• _ACTIVITY_
Would you copy every line of the listing below that includes the word "streaming"?

• _DATA UNDER STUDY_
►

(** * RpcDataProviderRemote: the remote half of the RPC data-provider bridge

    A shallow embedding of [RpcDataProviderRemote] (the class whose
    constructor registers the [initialize], [getMessages] and [close]
    handlers on an [Rpc] channel) together with the properties of the
    handlers.

    Conventions of the embedding
    - A JavaScript function that can throw (or an [async] function that
      can reject) returns a [Completion]: [Returned v] or [Threw e].
    - The mutable surroundings are threaded explicitly: the [World]
      holds what has been sent on the channel ([rpc]) and the state of
      the hosting environment ([env], the objects of the provider tree).
      The closure variable [provider] is the bridge's own state
      ([Remote]).
    - A call of a provider method followed by [await] is one atomic
      step of the [World].
    - The constructor's call [setupWorker(rpc)] belongs to another
      module and is outside the embedding. *)

From Stdlib Require Import ZArith Ascii.
From stdpp Require Import base option list strings gmap.

Set Default Proof Using "Type".

(** ** JavaScript values *)

(** Untyped data ([any]): descriptors, metadata, callback payloads. *)
#[warnings="-register-all"] Inductive JsValue : Type :=
  | JsNum (z : Z)
  | JsStr (s : string)
  | JsObj (fields : list (string * JsValue)).

(** A field that may hold [undefined], [null], or a value. *)
Inductive Nullable (A : Type) : Type :=
  | js_undefined
  | js_null
  | js_some (a : A).
Arguments js_undefined {A}.
Arguments js_null {A}.
Arguments js_some {A} a.

(** [x == null]: true of both [null] and [undefined]. *)
Definition is_nullish {A} (x : Nullable A) : bool :=
  match x with
  | js_some _ => false
  | _ => true
  end.

(** [x ?? d] *)
Definition nullish_coalesce {A} (x : Nullable A) (d : A) : A :=
  match x with
  | js_some a => a
  | _ => d
  end.

Record JsError : Type := { err_name : string; err_message : string }.

(** [new Error(message)] *)
Definition new_Error (message : string) : JsError :=
  {| err_name := "Error"; err_message := message |}.

(** The error of reading a property of [undefined]. *)
Definition TypeError_undefined (property : string) : JsError :=
  {| err_name := "TypeError";
     err_message := "Cannot read properties of undefined (reading '" +:+ property +:+ "')" |}.

Inductive Completion (A : Type) : Type :=
  | Returned (a : A)
  | Threw (e : JsError).
Arguments Returned {A} a.
Arguments Threw {A} e.

(** ** Messages *)

Record Time : Type := { sec : Z; nsec : Z }.

(** An [ArrayBuffer] object, known by its identity. The bridge never
    reads the bytes; a JavaScript [Set] compares objects by reference. *)
Inductive ArrayBuffer : Type := ArrayBufferRef (id : nat).

#[global] Instance ArrayBuffer_eq_dec : EqDecision ArrayBuffer.
Proof. solve_decision. Defined.

Record TypedMessage (T : Type) : Type :=
  { topic : string; receiveTime : Time; message : T }.
Arguments topic {T} _.
Arguments receiveTime {T} _.
Arguments message {T} _.

(** A raw record: its payload is the buffer that holds the bytes. *)
Abbreviation Message := (TypedMessage ArrayBuffer).

(** What [provider.getMessages] resolves with. *)
Record GetMessagesResult : Type :=
  { parsedMessages : Nullable (list (TypedMessage JsValue));
    rosBinaryMessages : Nullable (list Message);
    bobjects : Nullable (list (TypedMessage JsValue)) }.

(** The object literal passed as third argument of
    [provider.getMessages]: field name to topic list. *)
Abbreviation GetMessagesTopics := (gmap string (list string)).

(** What the [getMessages] handler returns:
    [{ messages, [Rpc.transferrables]: ... }]. *)
Record GetMessagesReply : Type :=
  { messages : list Message; transferrables : list ArrayBuffer }.

(** ** The channel and the world *)

Record RpcMessage : Type := { rpc_topic : string; rpc_data : JsValue }.

Record World (Env : Type) : Type :=
  { rpc : list RpcMessage;   (* what [rpc.send] has put on the channel, oldest first *)
    env : Env }.
Arguments rpc {Env} _.
Arguments env {Env} _.
Arguments Build_World {Env} _ _.

(** [rpc.send(topic, data)]. The promise it returns is not modelled. *)
Definition rpc_send {Env} (topic : string) (data : JsValue) (w : World Env) : World Env :=
  {| rpc := rpc w ++ [ {| rpc_topic := topic; rpc_data := data |} ]; env := env w |}.

Definition set_env {Env} (w : World Env) (e : Env) : World Env :=
  {| rpc := rpc w; env := e |}.

(** ** Extension point and provider *)

Record ExtensionPoint (Env : Type) : Type :=
  { progressCallback : JsValue → World Env → World Env;
    reportMetadataCallback : JsValue → World Env → World Env;
    notifyPlayerManager : JsValue → World Env → World Env }.
Arguments progressCallback {Env} _ _ _.
Arguments reportMetadataCallback {Env} _ _ _.
Arguments notifyPlayerManager {Env} _ _ _.
Arguments Build_ExtensionPoint {Env} _ _ _.

Record DataProvider (Env : Type) : Type :=
  { initialize : ExtensionPoint Env → World Env → Completion JsValue * World Env;
    getMessages : Time → Time → GetMessagesTopics → World Env →
                  Completion GetMessagesResult * World Env;
    close : World Env → Completion unit * World Env }.
Arguments initialize {Env} _ _ _.
Arguments getMessages {Env} _ _ _ _ _.
Arguments close {Env} _ _.
Arguments Build_DataProvider {Env} _ _ _.

(** [let provider: DataProvider;] -- [None] while it is [undefined]. *)
Record Remote (Env : Type) : Type := { provider : option (DataProvider Env) }.
Arguments provider {Env} _.
Arguments Build_Remote {Env} _.

Inductive Slot : Type := slot_progress | slot_metadata | slot_notify.

Definition slot_type (k : Slot) : string :=
  match k with
  | slot_progress => "progressCallback"
  | slot_metadata => "reportMetadataCallback"
  | slot_notify => "notifyPlayerManager"
  end.

(** ** JavaScript [Set] of buffers, in insertion order *)

Definition Set_add (x : ArrayBuffer) (s : list ArrayBuffer) : list ArrayBuffer :=
  if decide (x ∈ s) then s else s ++ [x].

(** [const s = new Set(); for (const m of ms) s.add(m.message);
    Array.from(s)] *)
Definition collect_arrayBuffers (ms : list Message) : list ArrayBuffer :=
  fold_left (λ s m, Set_add (message m) s) ms [].

Definition raw_only_message : string :=
  "RpcDataProvider only accepts raw messages (that still need to be parsed with ParseMessagesDataProvider)".

(** Requests, replies and the inputs of the endpoint. *)
Inductive Request : Type :=
  | req_initialize (childDescriptor : JsValue)
  | req_getMessages (start end_ : Time) (topics : list string)
  | req_close.

Inductive Reply : Type :=
  | reply_initialize (metadata : JsValue)
  | reply_getMessages (r : GetMessagesReply)
  | reply_close.

Inductive Input : Type :=
  | request (r : Request)                   (* a named request from the caller *)
  | slot_invoked (k : Slot) (data : JsValue). (* the provider calls a slot it was handed *)

Definition is_initialize (i : Input) : bool :=
  match i with
  | request (req_initialize _) => true
  | _ => false
  end.

Section Remote.
Context {Env : Type}.
(** The constructor's second argument: the provider factory. *)
Variable getDataProvider : JsValue → Env → Completion (DataProvider Env) * Env.

(** The object literal passed to [provider.initialize]. *)
Definition extensionPoint : ExtensionPoint Env :=
  {| progressCallback := λ data,
       rpc_send "extensionPointCallback"
                (JsObj [("type", JsStr "progressCallback"); ("data", data)]);
     reportMetadataCallback := λ data,
       rpc_send "extensionPointCallback"
                (JsObj [("type", JsStr "reportMetadataCallback"); ("data", data)]);
     notifyPlayerManager := λ data,
       rpc_send "extensionPointCallback"
                (JsObj [("type", JsStr "notifyPlayerManager"); ("data", data)]) |}.

Definition slot (k : Slot) (ep : ExtensionPoint Env) : JsValue → World Env → World Env :=
  match k with
  | slot_progress => progressCallback ep
  | slot_metadata => reportMetadataCallback ep
  | slot_notify => notifyPlayerManager ep
  end.

(** [rpc.receive("initialize", async ({ childDescriptor }) => ...)] *)
Definition on_initialize (childDescriptor : JsValue) (st : Remote Env) (w : World Env)
  : Completion JsValue * Remote Env * World Env :=
  match getDataProvider childDescriptor (env w) with
  | (Threw e, env') => (Threw e, st, set_env w env')
  | (Returned p, env') =>
      let st' := {| provider := Some p |} in
      let '(r, w') := initialize p extensionPoint (set_env w env') in
      (r, st', w')
  end.

(** Lines after the [await] of the [getMessages] handler: from the
    provider's batch to the handler's completion. *)
Definition reply_of_batch (batch : GetMessagesResult) : Completion GetMessagesReply :=
  let messagesToSend := nullish_coalesce (rosBinaryMessages batch) [] in
  if negb (is_nullish (parsedMessages batch)) || negb (is_nullish (bobjects batch))
  then Threw (new_Error raw_only_message)
  else
    let arrayBuffers := collect_arrayBuffers messagesToSend in
    Returned {| messages := messagesToSend; transferrables := arrayBuffers |}.

(** [rpc.receive("getMessages", async ({ start, end, topics }) => ...)] *)
Definition on_getMessages (start end_ : Time) (topics : list string)
    (st : Remote Env) (w : World Env)
  : Completion GetMessagesReply * Remote Env * World Env :=
  match provider st with
  | None => (Threw (TypeError_undefined "getMessages"), st, w)
  | Some p =>
      match getMessages p start end_ {[ "rosBinaryMessages" := topics ]} w with
      | (Threw e, w') => (Threw e, st, w')
      | (Returned batch, w') => (reply_of_batch batch, st, w')
      end
  end.

(** [rpc.receive("close", () => provider.close())] *)
Definition on_close (st : Remote Env) (w : World Env)
  : Completion unit * Remote Env * World Env :=
  match provider st with
  | None => (Threw (TypeError_undefined "close"), st, w)
  | Some p => let '(r, w') := close p w in (r, st, w')
  end.

Definition map_completion {A B} (f : A → B) (c : Completion A) : Completion B :=
  match c with
  | Returned a => Returned (f a)
  | Threw e => Threw e
  end.

(** Dispatch of one request to its handler. *)
Definition receive (r : Request) (st : Remote Env) (w : World Env)
  : Completion Reply * Remote Env * World Env :=
  match r with
  | req_initialize d =>
      let '(c, st', w') := on_initialize d st w in
      (map_completion reply_initialize c, st', w')
  | req_getMessages start end_ topics =>
      let '(c, st', w') := on_getMessages start end_ topics st w in
      (map_completion reply_getMessages c, st', w')
  | req_close =>
      let '(c, st', w') := on_close st w in
      (map_completion (λ _, reply_close) c, st', w')
  end.

(** One input of the endpoint; a slot invocation has no reply. *)
Definition step (i : Input) (st : Remote Env) (w : World Env)
  : option (Completion Reply) * Remote Env * World Env :=
  match i with
  | request r => let '(c, st', w') := receive r st w in (Some c, st', w')
  | slot_invoked k data => (None, st, slot k extensionPoint data w)
  end.

Fixpoint run (inputs : list Input) (st : Remote Env) (w : World Env)
  : list (option (Completion Reply)) * Remote Env * World Env :=
  match inputs with
  | [] => ([], st, w)
  | i :: inputs' =>
      let '(o, st1, w1) := step i st w in
      let '(os, st2, w2) := run inputs' st1 w1 in
      (o :: os, st2, w2)
  end.

(** The endpoint just after construction. *)
Definition fresh : Remote Env := {| provider := None |}.
End Remote.

Arguments fresh {Env}.

(** ** A scripted host environment

    A provider tree that records every call it receives and answers
    [getMessages] from a script. It is used to run the endpoint on
    concrete inputs. *)

Inductive ProviderCall : Type :=
  | called_initialize (self : nat)
  | called_getMessages (self : nat) (start end_ : Time) (topics : GetMessagesTopics)
  | called_close (self : nat).

Record Host : Type :=
  { created : nat;                                  (* providers built so far *)
    calls : list ProviderCall;                      (* calls received, oldest first *)
    script : list (Completion GetMessagesResult) }. (* answers still to give *)

Definition record_call (c : ProviderCall) (w : World Host) : World Host :=
  set_env w {| created := created (env w); calls := calls (env w) ++ [c];
               script := script (env w) |}.

Definition next_answer (w : World Host) : Completion GetMessagesResult * World Host :=
  match script (env w) with
  | [] => (Returned {| parsedMessages := js_undefined; rosBinaryMessages := js_some [];
                       bobjects := js_undefined |}, w)
  | c :: rest =>
      (c, set_env w {| created := created (env w); calls := calls (env w); script := rest |})
  end.

(** Provider number [self]: reports [{totalMessages: 10}] while it
    initializes and resolves with the metadata it was built with. *)
Definition scripted_provider (self : nat) (metadata : JsValue) : DataProvider Host :=
  {| initialize := λ ep w,
       (Returned metadata,
        reportMetadataCallback ep (JsObj [("totalMessages", JsNum 10)])
          (record_call (called_initialize self) w));
     getMessages := λ start end_ topics w,
       next_answer (record_call (called_getMessages self start end_ topics) w);
     close := λ w, (Returned (), record_call (called_close self) w) |}.

Definition scripted_factory (d : JsValue) (h : Host) : Completion (DataProvider Host) * Host :=
  (Returned (scripted_provider (created h) d),
   {| created := S (created h); calls := calls h; script := script h |}).
(** X14: a completion that comes without a choice fails the turn with an
    [IndexError]: without streaming when the response has no choice, with
    streaming at the first chunk that has none. What was printed before
    stays printed, the error is reported, the user message is taken off the
    history again, and the loop goes on. *)
Theorem missing_choice_fails_turn client model system line n messages :
  ordinary_input line = true ->
  let history := (messages ++ [user_message (Py.strip line)])%list in
  let report :=
    [Echo (Py.LF ++ "Error: list index out of range") true; Echo EmptyString true] in
  (chat_create client n model history = inr (ChatCompletion []) ->
   completions_body client model false system line n messages =
   Run ([Echo EmptyString true; Echo "Assistant: " false;
         ChatCreate model history false] ++ report)%list
       (Datatypes.S n) messages (Val Continue)) /\
  (forall pre post failure,
     chat_create_stream client n model history =
       inr (mkStream (pre ++ mkChunk [] :: post) failure) ->
     forallb has_choice pre = true ->
     completions_body client model true system line n messages =
     Run ([Echo EmptyString true; Echo "Assistant: " false;
           ChatCreate model history true] ++ chunks_printed pre ++ report)%list
         (Datatypes.S n) messages (Val Continue)).
Proof.
  intros Hord. cbv zeta. split.
  - intros Hc.
    assert (E : completions_exchange client model false n
                  (messages ++ [user_message (Py.strip line)])%list =
                Run [ChatCreate model (messages ++ [user_message (Py.strip line)])%list
                       false] (Datatypes.S n)
                    (messages ++ [user_message (Py.strip line)])%list
                    (Raise (IndexError "list index out of range"))).
    { unfold completions_exchange.
      pose proof (call_chat_create_run client model n
                    (messages ++ [user_message (Py.strip line)])%list) as H.
      rewrite Hc in H. rewrite (bind_val _ _ _ _ _ _ _ _ H). reflexivity. }
    rewrite (failed_exchange_body _ _ _ _ _ _ _ _ _ _ Hord E). reflexivity.
  - intros pre post failure Hc Hpre.
    assert (E : completions_exchange client model true n
                  (messages ++ [user_message (Py.strip line)])%list =
                Run (ChatCreate model (messages ++ [user_message (Py.strip line)])%list
                       true :: chunks_printed pre) (Datatypes.S n)
                    (messages ++ [user_message (Py.strip line)])%list
                    (Raise (IndexError "list index out of range"))).
    { unfold completions_exchange.
      rewrite (bind_val _ _ _ _ _ _ _ _ (stream_call_run _ _ _ _ _ Hc)).
      assert (H : for_stream on_chunk (mkStream (pre ++ mkChunk [] :: post) failure)
                    EmptyString (Datatypes.S n)
                    (messages ++ [user_message (Py.strip line)])%list =
                  Run (chunks_printed pre) (Datatypes.S n)
                      (messages ++ [user_message (Py.strip line)])%list
                      (Raise (IndexError "list index out of range"))).
      { unfold for_stream. cbn [items].
        apply bind_raise. apply for_each_on_chunk_stops. exact Hpre. }
      rewrite (bind_raise _ _ _ _ _ _ _ _ H). reflexivity. }
    rewrite (failed_exchange_body _ _ _ _ _ _ _ _ _ _ Hord E).
    reflexivity.
Qed.
(** On a collection of one element goToNext and goToPrevious keep the
    index but are not no-ops. *)
Lemma single_image_navigation_changes_state :
  let s := mkState gallery 0 0 0 true (50 # 1, 50 # 1)%Q true in
  currentData_length (Some one_image) s = 1 /\
  goToNext (Some one_image) s <> s /\
  goToPrevious (Some one_image) s <> s.
Proof.
  cbv zeta. repeat split; try reflexivity; vm_compute; discriminate.
Qed.

(** With two or more elements in the active collection, goToPrevious
    steps the active index back by one and from 0 to length-1, and
    goToNext steps it forward by one and from length-1 to 0.  With an
    empty collection (or no event) both are no-ops: the state is
    unchanged.  With exactly one element, at index 0, both leave the mode
    and the three indices unchanged. *)
Lemma navigation_wraps selectedEvent s :
  let len := currentData_length selectedEvent s in
  (2 <= len ->
   currentIndex (goToPrevious selectedEvent s)
     = (if currentIndex s =? 0 then len - 1 else currentIndex s - 1) /\
   currentIndex (goToNext selectedEvent s)
     = (if currentIndex s =? len - 1 then 0 else currentIndex s + 1)) /\
  (len = 0 ->
   goToPrevious selectedEvent s = s /\ goToNext selectedEvent s = s) /\
  (len = 1 -> currentIndex s = 0 ->
   forall s', s' = goToPrevious selectedEvent s
              \/ s' = goToNext selectedEvent s ->
     viewMode s' = viewMode s /\
     currentImageIndex s' = currentImageIndex s /\
     currentSatelliteIndex s' = currentSatelliteIndex s /\
     currentGraphIndex s' = currentGraphIndex s).
Proof.
  cbv zeta. split; [|split].
  - intros Hlen.
    split; viewer_cases s selectedEvent; tests_to_Z; first [reflexivity | lia].
  - intros Hlen.
    split; viewer_cases s selectedEvent; first [reflexivity | lia].
  - intros Hlen Hidx s' [-> | ->];
      viewer_cases s selectedEvent; tests_to_Z;
      repeat split; first [reflexivity | lia].
Qed.

Lemma navigation_wraps_witness :
  let s := setViewMode gallery initial in
  2 <= currentData_length (Some three_images) s /\
  currentIndex (goToPrevious (Some three_images) s) = 2.
Proof.
  split; [vm_compute; discriminate|].
  apply (navigation_wraps (Some three_images) (setViewMode gallery initial)).
  vm_compute; discriminate.
Defined.

(** C5.  With one image the render shows neither the arrows nor the
    navigation bar, but the keyboard still steps.  From a zoomed, loaded
    gallery view of an event's only image, the right and left arrow keys
    (goToNext and goToPrevious) keep the index at 0 and clear isZoomed and
    imageLoaded: the state changes where a no-op is expected, and the
    image, which is the same one and is not loaded again, is covered by
    the loading indicator. *)
Theorem single_image_arrow_key_clears_flags :
  let s := mkState gallery 0 0 0 true (30 # 1, 40 # 1)%Q true in
  let s' := mkState gallery 0 0 0 false (30 # 1, 40 # 1)%Q false in
  currentData_length (Some one_image) s = 1 /\
  currentIndex s = 0 /\
  showsNavigation (Some one_image) s = false /\
  goToNext (Some one_image) s = s' /\
  goToPrevious (Some one_image) s = s' /\
  handleKeyDown (Some one_image) "ArrowRight" s = s' /\
  handleKeyDown (Some one_image) "ArrowLeft" s = s' /\
  s' <> s /\
  currentImage one_image s' = currentImage one_image s /\
  showsSpinner s = false /\ showsSpinner s' = true.
Proof. cbv zeta. repeat split. discriminate. Qed.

◄

• _REPLY_
    [IndexError]: without streaming when the response has no choice, with
    streaming at the first chunk that has none. What was printed before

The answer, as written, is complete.